The E4BEL project is about putting equity at the forefront of the climate policy debate in Belgium. The path to net neutrality will entail a period of disruption as climate policies have a significant impact on society. Such policies, and carbon pricing, will affect different households’ purchasing power through heterogenous effects on consumption prices and, through changes in labor demand, on wage inequality. These equity impacts, and their subjective perception, partly explain public resistance and political reluctance to implement ambitious reforms. The Gilets Jaunes movement and the persistent job-killing argument used by opponents of green tax reform highlight how distributional issues drive public debate as much as rising concerns about global warming.

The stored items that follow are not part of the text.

(* ===== verification/SumoCalls.v ===== *)
(** * The three calls of the sender ([SendLogs], [SendAllLogs], [FlushAll])

    What was sent, what became of it (acknowledged, stored, given up), when a
    call panics, and that the client
    implements the interface [LogSenderLaws]. *)
From S2P Require Import Prelude GoStrings GoFloat GoJson Env Utils Config SumoClient SumoChunks SumoEnhance SumoPost.
From Stdlib Require Import Ascii String.
Open Scope Z_scope.

(** ** What became of a body *)
(** The bodies of the requests with an answer of a kind. *)
Definition answered (P : option response → bool) (evs : list event) : list string :=
  omap (λ e, match e with EvHttp r res => if P res then Some (req_body r) else None | _ => None end) evs.

(** A body that the endpoint acknowledged or S3 stored. *)
Definition kept (evs : list event) (body : string) : Prop :=
  body ∈ answered acknowledged evs ∨ (body, true) ∈ uploads evs.

(** A body that an answer made the code give up without an error. *)
Definition given_up (evs : list event) (body : string) : Prop := body ∈ answered lossy evs.

Definition accounted (evs : list event) (body : string) : Prop := kept evs body ∨ given_up evs body.

Lemma answered_app P e1 e2 : answered P (e1 ++ e2) = answered P e1 ++ answered P e2.
Proof. apply omap_app. Qed.

Lemma accounted_app e1 e2 body : accounted (e1 ++ e2) body ↔ accounted e1 body ∨ accounted e2 body.
Proof. unfold accounted, kept, given_up. rewrite !answered_app, uploads_app, !elem_of_app. tauto. Qed.

Lemma given_up_answer evs body : given_up evs body → Exists (λ res, lossy res = true) (exchanges evs).
Proof.
  unfold given_up, answered. intros (e & He & Hb)%list_elem_of_omap. induction evs as [|e' evs IH]; [set_solver|].
  apply elem_of_cons in He as [->|He].
  - destruct e'; try done. simpl in *. destruct (lossy res) eqn:Hl; [by constructor|done].
  - specialize (IH He). destruct e'; simpl; try done. by right.
Qed.

Lemma not_lossy_kept evs body :
  Forall (λ res, lossy res = false) (exchanges evs) → accounted evs body → kept evs body.
Proof.
  intros Hno [Hb|Hb]; [done|]. apply given_up_answer, Exists_exists in Hb as (res & Hin & Hl).
  eapply Forall_forall in Hno; [|exact Hin]. congruence.
Qed.

Section calls.
Context `{E : Env} `{!GzipLaws E} (config : LambdaExtensionConfig).

(** The posts of a list of chunks, and how many reported an error. *)
Inductive deliveries : list string → list event → Z → Prop :=
  | deliveries_nil : deliveries [] [] 0
  | deliveries_cons body err d cs evs n :
      delivery config body d err → deliveries cs evs n →
      deliveries (gunzip body :: cs) (d ++ evs)
        (match err with Some _ => n + 1 | None => n end).

Hypothesis Hretry : NumRetry config < 2 ^ 63 - 1.

Lemma wpe_postChunks cs : ∀ n w,
  wpe (postChunks config n cs) (λ n' evs _, deliveries cs evs (n' - n)) w.
Proof.
  unfold postChunks. induction cs as [|c cs IH]; intros n w; simpl.
  - apply wpe_ret. rewrite Z.sub_diag. constructor.
  - wpe_step. wpe_step. eapply wpe_mono; [by apply wpe_postToSumo|].
    intros err d w1 (body & <- & Hd). wpe_step. eapply wpe_mono; [apply IH|].
    intros n' evs ? Hds. simpl in *. rewrite app_nil_r. pose proof (deliveries_cons _ _ _ _ _ _ Hd Hds) as H.
    destruct err; [|done]. by replace (n' - n) with (n' - (n + 1) + 1) by lia.
Qed.
(* ===== verification/Workers.v ===== *)
(** * The state of package workers

    What producers and consumers share: the queue of payloads, the channel of
    flush signals (managed mode only) and, behind the [LogSender] interface,
    a state [W] that the workers never look into. *)
From S2P Require Import Prelude GoChan.
From Stdlib Require Import String.
Open Scope Z_scope.

Record wstate (W : Type) := WState {
  ext : W;
  dataQueue : chan string;
  flushSignal : chan string }.
Arguments WState {W}.
Arguments ext {W}.
Arguments dataQueue {W}.
Arguments flushSignal {W}.

Section lifting.
Context {W : Type}.

Definition with_ext (s : wstate W) (w : W) := WState w (dataQueue s) (flushSignal s).
Definition with_queue (s : wstate W) (c : chan string) := WState (ext s) c (flushSignal s).
Definition with_signals (s : wstate W) (c : chan string) := WState (ext s) (dataQueue s) c.

Definition on_ext {A} : Go W A → Go (wstate W) A := zoom ext with_ext.
Definition on_queue {A} : Go (chan string) A → Go (wstate W) A := zoom dataQueue with_queue.
Definition on_signals {A} : Go (chan string) A → Go (wstate W) A := zoom flushSignal with_signals.

(** The queue and the signals are well formed, and the queue is open. *)
Record running (s : wstate W) : Prop := {
  run_queue : chan_ok (dataQueue s);
  run_open : closed (dataQueue s) = false;
  run_signals : chan_ok (flushSignal s);
  run_signals_open : closed (flushSignal s) = false }.
End lifting.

Our project will advance this debate by charting preferences for individuals on carbon pricing options and by novel economic modelling of the direct and indirect distributional impacts of such policies, with a focus on the loss of purchasing power through increases in consumer prices, wage changes by skill and occupation and losses of job opportunities in carbon intensive sectors, so called “brown jobs”. We will map the full medium-run labor market and distributional effects of a realistic climate tax shift and design policy packages that can generate maximum public and societal support.
More precisely, this should allow us to the following research questions:
- Does the equity-efficiency trade-off in carbon pricing hold when taking into account a wide range of effects, notably those on prices and wages?

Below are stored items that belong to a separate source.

(* ===== verification/LambdaApi.v ===== *)
(** * Package lambdaapi (httpclient.go, extensionapiclient.go, logsapiclient.go, telemetryapiclient.go)

    The client of the Lambda runtime's extension, logs and telemetry APIs.  Its
    only mutable field is [extensionID]; the state of its calls is the
    [world] and that field. *)
From S2P Require Import Prelude GoStrings GoFloat Digits GoJson GoJsonRoundtrip Env.
From Stdlib Require Import String.
Open Scope Z_scope.

(** ** Data *)
Record Client := MkClient {
  baseURL : string;
  extensionID : string;
  extensionName : string }.

Definition extensionNameHeader : string := "Lambda-Extension-Name".
Definition extensionIdentiferHeader : string := "Lambda-Extension-Identifier".
Definition extensionErrorType : string := "Lambda-Extension-Function-Error-Type".

Definition extensionURL : string := "2020-01-01/extension/".
Definition logsURL : string := "2020-08-15/logs".
Definition telemetryURL : string := "2022-07-01/telemetry".
Definition receiverPort : Z := 4243.
Definition timeoutMs : Z := 1000.
Definition maxBytes : Z := 1048576.
Definition maxItems : Z := 10000.

Definition Invoke : string := "INVOKE".
Definition Shutdown : string := "SHUTDOWN".
Definition lambdaEvents : list string := ["INVOKE"; "SHUTDOWN"]%string.
Definition managedInstanceLambdaEvents : list string := ["SHUTDOWN"%string].

Record RegisterResponse := MkRegisterResponse {
  rr_functionName : string; rr_functionVersion : string; rr_handler : string }.
Record Tracing := MkTracing { tr_type : string; tr_value : string }.
Record NextEventResponse := MkNextEventResponse {
  EventType : string; DeadlineMs : Z; RequestID : string; InvokedFunctionArn : string;
  ne_tracing : Tracing }.
Record StatusResponse := MkStatusResponse { sr_status : string }.

(** *** Decoding the responses: the fields by their folded names *)
Definition register_field (name : string) (j : json) (r : RegisterResponse) : decoding RegisterResponse :=
  if String.eqb name "functionname" then
    decode_string (λ v r, MkRegisterResponse v (rr_functionVersion r) (rr_handler r)) j r
  else if String.eqb name "functionversion" then
    decode_string (λ v r, MkRegisterResponse (rr_functionName r) v (rr_handler r)) j r
  else if String.eqb name "handler" then
    decode_string (λ v r, MkRegisterResponse (rr_functionName r) (rr_functionVersion r) v) j r
  else (r, true).

Definition tracing_field (name : string) (j : json) (t : Tracing) : decoding Tracing :=
  if String.eqb name "type" then decode_string (λ v t, MkTracing v (tr_value t)) j t
  else if String.eqb name "value" then decode_string (λ v t, MkTracing (tr_type t) v) j t
  else (t, true).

- Can we expect significant transition costs of employment shifts between sectors?
- To what extent do labour market effects differ by skill, occupation, or tasks?

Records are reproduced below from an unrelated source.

(* ===== verification/Extension.v ===== *)
(** * Package main (sumologic-extension.go)

    The start of the process, the handshake with the runtime API and the loop
    over its events.  The state is that of the workers and that of the API
    client; both see the same [world].

    While the main goroutine waits in [nextEvent], or yields to the scheduler
    ([runtime.Gosched]), the other goroutines run: the HTTP handlers, and in
    managed mode the consumer.  What they do to the shared state of the
    workers is an arbitrary function, one for each wait and each yield, the
    wait of the deferred recover included.  What they do while the main
    goroutine is inside a drain or a flush is the subject of System.v. *)
From S2P Require Import Prelude GoStrings GoFloat Digits GoJson GoJsonRoundtrip Env Config SumoClient SumoChunks SumoEnhance SumoPost SumoCalls Utils GoChan Workers Producers Consumers LambdaApi.
From Stdlib Require Import String.
Open Scope Z_scope.

Record globals := Globals {
  g_config : LambdaExtensionConfig;
  isManagedInstance : bool;
  producer : option (TaskProducer world);
  consumer : option (TaskConsumer (wstate world));
  managedInstanceProducer : option (TaskProducer world);
  managedInstanceConsumer : option (ManagedInstanceTaskConsumer (wstate world)) }.

Record est := Est { workers : wstate world; extensionClient : Client }.

Definition set_workers (s : est) (w : wstate world) : est := Est w (extensionClient s).
Definition api_of (s : est) : api := Api (ext (workers s)) (extensionClient s).
Definition set_api (s : est) (a : api) : est := Est (with_ext (workers s) (net a)) (client a).

Definition on_workers {A} : Go (wstate world) A → Go est A := zoom workers set_workers.
Definition on_api {A} : Go api A → Go est A := zoom api_of set_api.

(** What the other goroutines do during a wait. *)
Definition others := wstate world → wstate world.

(** What a turn of the event loop meets: whether the select finds the context
    done, and what the others do while the main goroutine yields and while
    it waits for the next event. *)
Record turn := Turn {
  ctx_done : bool;
  at_gosched : others;
  at_wait : others }.

Section extension.
Context `{E : Env}.

(** [init]: an invalid configuration is only logged.  In standard mode the
    signal channel stays nil; nothing uses it. *)
Definition init (w : world) : gores (globals * est) :=
  let config := GetConfig.1 in
  let extensionClient := NewClient (getenv "AWS_LAMBDA_RUNTIME_API") ExtensionName in
  match @make_chan string unit (MaxDataQueueLength config) tt with
  | (Ret dataQueue, _) =>
      if String.eqb (getenv "AWS_LAMBDA_INITIALIZATION_TYPE") "lambda-managed-instances" then
        let flushSignal := Chan 10 [] [] false in
        Ret (Globals config true None None
               (Some NewManagedInstanceTaskProducer)
               (Some (NewManagedInstanceTaskConsumer (H := NewLogSenderClient config) config)),
             Est (WState w dataQueue flushSignal) extensionClient)
      else
        Ret (Globals config false (Some NewTaskProducer)
               (Some (NewTaskConsumer (H := NewLogSenderClient config) config)) None None,
             Est (WState w dataQueue (Chan 0 [] [] false)) extensionClient)
  | (Panic p, _) => Panic p
  | (Block, _) => Block
  end.

(** The packages are initialised before [main]'s [init] runs. *)
Definition boot (w : world) : gores (globals * est) :=
  match (utils_init ;;; package_vars) w with
  | (Ret _, w') => init w'
  | (Panic p, _) => Panic p
  | (Block, _) => Block
  end.

Context (g : globals).

Definition nextEvent (o : others) : Go est (option NextEventResponse * option error) :=
  on_workers (go_modify o) ;;;
  on_api (NextEvent true).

- Is there an equity-acceptability trade-off in carbon pricing, i.e. can a majority of voters be found while at the same time safeguarding equity concerns?
- Can standard economic measures explain opposition to climate tax shift options, or are other forces at play?
- Does providing information drawn from economic models’ impact analysis alter preferences or acceptability?
To this end, we will setup an intense cross-fertilization between different strands in economic impact analysis and sociological surveys on public acceptability.